Type 1a diabetes develops because the body mistakenly identifies insulin-producing cells (beta cells) as being foreign, or “non-self.” The immune system targets and ultimately destroys the beta cells, resulting in an absence of insulin and the subsequent diagnosis of diabetes. This autoimmune process is thought to smolder for years, and there are individuals at risk of developing diabetes who do not yet have the diagnosis.
During the “prodrome,” or prior to the time of diagnosis, it is speculated that the regulatory T cells are unable to control cytotoxic T cells directed against self proteins.

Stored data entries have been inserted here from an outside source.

(** The [for] loop over the colliders; the recursive call is the next
    iteration, and returning without it is the [break]. *)
Fixpoint scan (h : Heap) (b : loc) (colliders : list Collider) : Result Heap :=
  match colliders with
  | [] => Ret h
  | c :: rest =>
      if is_self c b then Panic self_collision
      else
        let* (cX, cY) := Collider_Location h c in
        let* bl := deref (balls h) b in
        let* inPaddle := inPaddle h bl c cX cY in
        let* inPaddleNextTick := inPaddleNextTick h bl c cX cY in
        if negb inPaddle && inPaddleNextTick
        then Ret (store_ball h b (set_XSpeed bl (XSpeed bl * -1)%float))
        else scan h b rest
  end.

(** The statements after the loop: the screen edges, then the move. *)
Definition edges_and_move (bl : Ball) : Result Ball :=
  let* atX :=
    Ret (X (Ball_Point bl) <=? 0)%float
    ||| (let* bW := Width bl in
         Ret (X (Ball_Point bl) + bW >=? float64_of_int screenWidth)%float) in
  let bl1 := if atX then set_XSpeed bl (- XSpeed bl)%float else bl in
  let* atY :=
    Ret (Y (Ball_Point bl1) <=? 0)%float
    ||| (let* bH := Height bl1 in
         Ret (Y (Ball_Point bl1) + bH >=? float64_of_int screenHeight)%float) in
  let bl2 := if atY then set_YSpeed bl1 (- YSpeed bl1)%float else bl1 in
  Ret (set_Point bl2 (X (Ball_Point bl2) + XSpeed bl2)%float
                     (Y (Ball_Point bl2) + YSpeed bl2)%float).

Definition Ball_Update (h : Heap) (b : loc) (colliders : list Collider) : Result Heap :=
  let* h1 := scan h b colliders in
  let* bl := deref (balls h1) b in
  let* bl' := edges_and_move bl in
  Ret (store_ball h1 b bl').

(** ** main.go: setup *)

Definition playerWidth : Z := 10.
Definition playerHeight : Z := 50.
Definition playerSpeed : Z := 2.
Definition ballWidth : Z := 10.

(** [ebiten.NewImage] returns a pointer that is not [nil]. *)
Definition NewImage (width height : Z) : option Image :=
  Some {| MaxX := width; MaxY := height |}.

Definition playerSprite : option Image := NewImage playerWidth playerHeight.
Definition ballSprite : option Image := NewImage ballWidth ballWidth.

(** The heap [setup] leaves behind: [game.player1] and [game.player2] at
    the player locations 1 and 2, [game.ball] at the ball location 1 and
    the controller [fb] at the controller location 1. *)
Definition setup : Heap :=
  {| balls :=
       {[ 1%positive :=
            {| Ball_Sprite := ballSprite;
               Ball_Point := {| X := float64_of_int (screenWidth / 2 - ballWidth / 2);
                                Y := float64_of_int (screenHeight / 2 - ballWidth / 2) |};
               XSpeed := 1%float; YSpeed := 1%float |} ]};
     players :=
       {[ 1%positive :=
            {| Player_Sprite := playerSprite;
               Player_Point := {| X := 0%float; Y := 0%float |};
               Player_Controller := ArrowKeysPtr;
               Player_Speed := float64_of_int playerSpeed |};
          2%positive :=
            {| Player_Sprite := playerSprite;
               Player_Point := {| X := float64_of_int (screenWidth - playerWidth);
                                  Y := float64_of_int (screenHeight - playerHeight) |};
               Player_Controller := FollowBallPtr 1%positive;
               Player_Speed := float64_of_int playerSpeed |} ]};
     followers :=
       {[ 1%positive :=
            {| FollowBall_Ball := 1%positive; FollowBall_Player := 2%positive;
               lastDecision := Up; count := 0%Z |} ]} |}.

CD4 and CD8 T cells coordinate to attack and destroy insulin-producing cells (beta cells). At the same time, B cells are making antibodies against beta cell proteins.
There may be some beta cell re-formation (by cell division or by new cell formation) that replaces the destroyed cells. But over the years, the net destruction is greater than the replacement. When the number of beta cells is reduced by approximately 80%, the body is unable to secrete enough insulin, the blood sugar rises and clinical diabetes is diagnosed. The diagnosis of diabetes is based on an elevated blood sugar.

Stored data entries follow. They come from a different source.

(* ===== verification/Prelude.v ===== *)
(** * A verification development of the SOP training simulator

    The repository drives a human trainee through the numbered steps of a
    Standard Operating Procedure (SOP).  Its core is
    [src/langchain_referee.py]: a LangGraph [StateGraph] whose five nodes
    share one state dictionary ([StateDict]):

    - [coach_node]: the coach LLM speaks; it clears the last verdicts and
      hands the turn to the trainee;
    - [user_node]: reads the trainee's reply from the console; a reply
      starting with "coach:" (any case) goes back to the coach;
    - [grader_node]: the grader LLM either answers a direct question (a
      reply starting with "Grader:", never graded) or grades the reply
      against the current SOP step, producing a JSON verdict;
    - [referee_node]: the referee LLM audits the grader's verdict;
    - [orchestrator_node]: combines the two verdicts: advance (both agree
      the step was passed), confirmed fail (both agree it was not),
      or a dispute, which counts a retry and raises [RuntimeError] when
      [MAX_GRADER_RETRIES] consecutive disputes are reached.

    Static edges link coach -> user -> grader -> referee -> orchestrator.
    The orchestrator's conditional edges are a dict of predicates, which
    LangGraph coerces to a runnable whose result names no node: every
    invocation ends after the orchestrator, and the [next_node] it
    writes is read by the next invocation's coach (the coach speaks
    only when [next_node] is unset or ["coach"]).  [run_simulation] loads the SOP steps
    into the global [SOP_STEPS] dictionary and invokes the graph until
    [done] holds.  A second, independent simulator
    ([src/training_simulation.py] with the helpers of [src/llm.py])
    plays a customer against the trainee in a [while True] loop judged
    by one trainer LLM, and a two-node research graph
    ([src/agentic_research_ai.py] with [src/tools.py]) summarises the
    results of a vector search with a chat model; its entry point first
    imports [src/drivers.py], which reads the service settings from the
    environment.  [src/neptune_test.py] probes a database's status.

    ** Files, in dependency order

    - [Prelude] (this file): the exception-and-state monad [ESM] shared
      by all components, its notations (scope [sop_scope]), the
      predicates [preserves] and [has_post] with their closure lemmas,
      the hint databases [sop] and [sop_rw], and the tactics [inv_run],
      [solve_preserves] and [solve_post].
    - [PyRuntime]: the Python values the code manipulates ([pyval]: None,
      bools, ints, strings, lists and string-keyed dicts), Python's
      exceptions ([exn]), truthiness, [dict.get], subscripting,
      [str.startswith], [str.lower] and [str.strip].
    - [PyText]: CPython's text functions the prompts go through, on
      UTF-8 byte strings: [repr] and [str] of values, [str.format]
      (the formatter's parse of the template and its rendering, with the
      order in which it raises [KeyError], [IndexError] or
      [ValueError]), and [json.dumps] with [ensure_ascii] (UTF-8
      decoding, [\uXXXX] escapes, surrogate pairs); a reader of JSON
      string literals and the roundtrip theorem [json_quote_roundtrip].
    - [Prompts]: the prompt templates of [langchain_referee.py] and the
      f-string prompts of [llm.py] and [training_simulation.py],
      transcribed byte for byte, with the fields each template names.
    - [Catalog] (Module [Catalog]): [SOP_STEPS] as a Python dict with
      Python's key equality, the loading loop of [run_simulation] and
      [get_sop_step_description]; the roundtrip of loading and lookup;
      [str(SOP_STEPS)] as it enters the prompts.
    - [Session]: [StateDict] as a record, the partial updates a node
      returns (a list of writes, merged last-value-wins as LangGraph's
      channels do), the environment (console input and LLM replies as
      two tapes, and the log of the message lists sent to the LLM) and
      the node monad [M].
    - [Fixtures]: concrete inputs (the six SOP145 steps of [llm.py],
      verdict dicts, LLM replies, session tapes) used by the witnesses.
    - [Nodes]: the four turn nodes, each the whole Python function with
      its skip checks, early returns and exceptions, over a catalog
      given as a Section variable, their exact updates and the exact
      messages they send to the LLMs (the formatted prompts); the
      referee's input shown to carry the trainee's reply under a key
      its prompt does not name ([referee_reads_reply]).
    - [Consensus] (Module [Consensus]): [orchestrator_node] as the pure
      function [orchestrate]; the spec's decision table (section 4.4) as
      an abstract resolver [resolve] on an abstract session [abs s];
      the refinement theorem [orchestrate_refines] and the effect of
      each row on the whole state dict.
    - [Graph]: the edges ([successor]), one graph invocation [invoke]
      ([exec], bounded by LangGraph's recursion limit, which it never
      reaches), and a trainee's turn through the graph: a graded
      attempt with each outcome of the table, a direct question to the
      grader, a dispute, each ending the invocation; passing the last
      step of a short catalog leads to [KeyError] in the next one.
    - [Driver]: the driver loop [run_simulation] with fuel and the
      [__main__] block that loads the sample ([referee_main]), the
      loop's termination, and whole sessions on concrete tapes (the scenario of
      the spec, section 8, among them).
    - [Invariants]: the interface [NodeRespects R] (a type class: every
      node's update relates its input state to its output state by [R])
      and its lifting to [exec], [invoke] and [drive]; two instances:
      the transcript only grows, and [Inv] (step in [1, 6], retries below
      the bound, [done] only on the last step) holds with the step never
      decreasing.
    - [Limits]: a potential ([current_step] plus [done]) grows by one
      unit per invocation at most, and every invocation reads a console
      line, so a completed session has read six answers at least.
    - [Machine]: the same session as an unbounded step relation on
      configurations (node to run, state, environment), with the
      driver's re-invocation as a step; reachability from the initial
      state ([reachable]); an invariant proved by rule induction, and
      with it the [StateDict] annotations ([Session.state_typed]); the
      refinement lemma that every run of [drive] is a path of it; and
      a measure (six per console line left plus the nodes before the
      next [input()]) that every step lowers, so every session halts.
    - [Trainer] (Module [Trainer]): [simulate_customer_interaction],
      [chat_with_llm], [is_reply_chunk],
      [evaluate_customer_response], [get_customer_reply] and the history
      formatting; the behaviour of each kind of round, termination with
      fuel, and the conversation's invariant.
    - [Research] (Module [Research]): the research graph over a [dict]
      state, [get_embedding] over the embedding model as a parameter,
      the vector search and chat model as tapes, and the
      [str.join] of the chunk texts, whose exceptions the entry point
      raises.
    - [Clients]: CPython's [int()] on a string (Module [PyInt]: Unicode
      digits and spaces, underscores, the 4300-digit limit); the module
      body of [drivers.py] over the environment as a [gmap], after
      [load_dotenv] (Module [Drivers]), with the port it hands to the
      Qdrant client, and the research entry point that runs it first; [check_status] of [neptune_test.py] as the
      lines it prints (Module [Neptune]).

    ** What is modelled and how

    Dictionaries whose keys the code fixes ([StateDict]) are records;
    dictionaries that come from JSON (LLM verdicts, SOP steps) are
    [pyval] dicts, so that a missing key or a value of the wrong type
    raises the exception Python raises.  LLM calls and [input()] read
    from two tapes of the environment: an exhausted console raises
    [EOFError]; an exhausted LLM tape stands for a transport failure.
    The LLM's reply is a text together with the result of the JSON
    parser on it ([None] when the parser raises), so every theorem holds
    for whatever the LLMs answer.  Prompts are built as the code builds
    them ([str.format] on the templates, f-strings, [json.dumps] of the
    referee's input), and every LLM call appends the exact list of
    messages it sends to a log in the environment, so the theorems
    state what each LLM is asked.  [print] is not modelled, except for the subscripts and
    concatenations inside printed expressions, which can raise.  The
    orchestrator's conditional edges are modelled as current LangGraph
    releases treat a dict given as the [path] of [add_conditional_edges]
    (coerced to a [RunnableParallel] whose dict result names no node):
    no edge leaves the orchestrator ([Graph.route_orchestrator]).  Older
    releases raise [TypeError] on the dict instead; that behaviour is
    not modelled.

    ** What the theorems show

    The orchestrator refines the spec's table on readable verdicts and
    raises exactly at the retry bound ([Consensus]); each node does what
    its code says on every branch ([Nodes]); every invocation keeps the
    counters in range and the transcript append-only ([Invariants]);
    in every reachable configuration the orchestrator judges only the
    trainee's reply, the state has the types its [TypedDict] declares
    (but for the verdicts, which are whatever the JSON parser returns)
    and the final history printout cannot raise, and every session
    halts whatever the LLMs answer ([Machine]);
    the driver loop and the trainer loop terminate with enough fuel
    ([Driver], [Trainer]).  Where the code departs from the spec the
    theorems state what the code does: a dispute ends the invocation
    instead of re-grading, a confirmed fail is logged twice, a missing
    catalog entry or verdict key raises [KeyError], and the final step is
    the literal 6 ([Graph], [Driver]); each invocation judges one answer,
    so a completed session has read one graded answer per step at least
    ([Limits]).  The trainer lets the customer speak twice after a passed
    round ([Trainer]); the research entry point raises when a retrieved
    payload has no string text, [KeyError] before [TypeError]
    ([Research]).  [drivers.py] hands any integer of up to CPython's
    4300 digits to the Qdrant client as its port, with no range check
    ([Clients]).

    ** Bounds and fuel

    One graph invocation runs at most [recursion_limit] = 25 nodes
    (LangGraph's default); past that it would raise
    [GraphRecursionError].  [exec] is structurally recursive on this
    budget and total; since an invocation runs five nodes at most, the
    budget is never exhausted ([Graph.invoke_limit_irrelevant]).  The two driver loops are modelled with
    fuel; each of their iterations reads at least one console line, so
    fuel [length stdin + 1] always suffices
    ([Driver.run_simulation_fuel_enough],
    [Trainer.simulate_customer_interaction_fuel_enough]).

    ** Not modelled

    The client objects [QdrantClient] and [GraphDatabase.driver] are
    library constructors, represented by their arguments;
    [ResearchTools.search_graph] passes a Cypher query through and is
    never called; the sentence-embedding model is a parameter of the
    research flow (only [get_embedding]'s wrapping and the [[0]] around
    it are code of the repository).  These are I/O without logic of
    their own.  The HTTP exchange of [check_status] is its
    input.  The LLMs themselves (they are
    the tapes), the JSON parser on their replies (its result is part of
    the tape), floating-point JSON numbers, [repr] of strings holding
    non-printable characters outside ASCII (CPython consults the
    Unicode database; the code's literals hold none) and the console
    output are not modelled. *)

From stdpp Require Export base list strings options.
From Stdlib Require Export ZArith Lia.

This prolonged development period prior to the diagnosis of diabetes has several implications:
- At-risk individuals may be identified.
- At-risk individuals will still have significant beta cell function.
- What is happening in the autoimmune process on a cellular and molecular basis can be studied.
- If we know how to interrupt or stop the process, we may be able to delay and prevent progression to diabetes.